### EXERCISE OBJECTIVE
Look through the entries below and return all lines including the word "method".
(Beginning of MATERIALS PROVIDED)
(* ===== verification/Headers.v ===== *)
(** * Headers (src/modules/llrt_fetch/src/headers.rs)

    The header list of [Headers]: a vector of (lower-case name, value) pairs
    with a guard.  The section variables are what the bindings provide: the
    text of a number and the string conversion of any other value.  A method
    that returns [Err] leaves the list as it was, so an operation returns a
    [result] with the new list. *)
From stdpp Require Import base list numbers strings sorting.
From Stdlib Require Import ZArith Lia.
From S2P Require Import Prelude Utf8 StableSort Js RustStr.
Open Scope Z_scope.

Definition lower_key (key : list Z) : list Z := ascii_lowercase key.

(** ** Header names *)

Definition SET_COOKIE := str "set-cookie".
Definition COOKIE := str "cookie".
Definition ACCEPT := str "accept".
Definition ACCEPT_LANGUAGE := str "accept-language".
Definition CONTENT_LANGUAGE := str "content-language".
Definition CONTENT_TYPE := str "content-type".

(** The [HeaderName] constants [is_forbidden_request_header] compares with;
    comparing a [str] with a [HeaderName] ignores ASCII case. *)
Definition forbidden_names : list (list Z) := str <$>
  [ "accept-charset"; "accept-encoding"; "access-control-request-headers";
    "access-control-request-method"; "connection"; "content-length"; "date";
    "expect"; "host"; "origin"; "referer"; "set-cookie"; "te"; "trailer";
    "transfer-encoding"; "upgrade"; "via" ]%string.
(* ===== verification/Timers.v ===== *)
(** * Timers (src/modules/llrt_timers/src/lib.rs)

    The timer list of one JavaScript runtime, the calls that change it and the
    task that polls it.  Times are nanoseconds ([Instant]s and [Duration]s as
    [Z]).  [Notify] is a flag: [notify_one] stores one permit.  The task
    spawned by [create_spawn_loop] is [task]: the time its [sleep] is set to,
    or [None] when no task runs.  [sort_unstable_by_key], the callbacks, the
    hooks and the job queue are parameters; a callback may call the timer
    functions again, so they all act on the whole [world]. *)
From stdpp Require Import base list numbers strings sorting.
From Stdlib Require Import ZArith Lia.
From S2P Require Import Prelude Js StableSort.
Open Scope Z_scope.

Definition from_millis (n : Z) : Z := n * 1000000.
Definition from_secs (n : Z) : Z := n * 1000000000.

Definition MIN_SLEEP : Z := from_millis 4.
Definition FAR_FUTURE : Z := from_secs (84200 * 365 * 30).

(** A callback is named by the address of its function object ([uid]). *)
Record Timeout := mkTimeout {
  callback : option nat;
  deadline : Z;
  raw_ctx : nat;
  id : Z;
  repeating : bool;
  interval : Z;
}.

Record RuntimeTimerState := mkState {
  timers : list Timeout;
  running : bool;
  state_deadline : Z;
  notified : bool;
}.

(** [ExecutingTimer(deadline, ctx, callback)]. *)
Record ExecutingTimer := mkExec { ex_deadline : Z; ex_ctx : nat; ex_callback : nat }.

(** [TimeoutP] and [NoProvider] are [ProviderType::Timeout] and [::None];
    the other provider types are never passed here. *)
Inductive ProviderType := Immediate | TimeoutP | Interval | Microtask | NoProvider.
Inductive HookType := Init | Before | After.
Definition write_primitive (c : context) (add_comma : bool) (res : list Z) :
    Prelude.result js_error (list Z * PrimitiveStatus) :=
  match replacer_fn with
  | Some f =>
      let? new_value := f (c_parent c) (get_key_or_index (c_key c) (c_index c)) (c_value c) in
      write_primitive2 c add_comma (Some new_value) res
  | None => write_primitive2 c add_comma None res
  end.

(** The objects being visited, innermost first, with their keys. *)
Abbreviation ancestors := (list (nat * list Z)) (only parsing).

Fixpoint pop_to (parent : nat) (anc : list (nat * list Z)) : list (nat * list Z) :=
  match anc with
  | [] => []
  | (ptr, k) :: anc' => if (ptr =? parent)%nat then anc else pop_to parent anc'
  end.

(** The end of the path: the last four keys after the first, then the first. *)
Definition path_key (k : list Z) : list Z := if starts_with (str "[") k then k else str "." ++ k.

Definition circular_message (anc : list (nat * list Z)) : string :=
  match rev anc with
  | first :: rest =>
      of_bytes (str "Circular reference detected at: " ++ [34] ++ str ".."
                ++ concat (map (fun p => path_key p.2) (rev (take 4 (rev rest))))
                ++ path_key first.2 ++ [34])
  | [] => EmptyString
  end.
(End of MATERIALS PROVIDED)
### ANSWER
    text of a number and the string conversion of any other value.  A method
    "access-control-request-method"; "connection"; "content-length"; "date";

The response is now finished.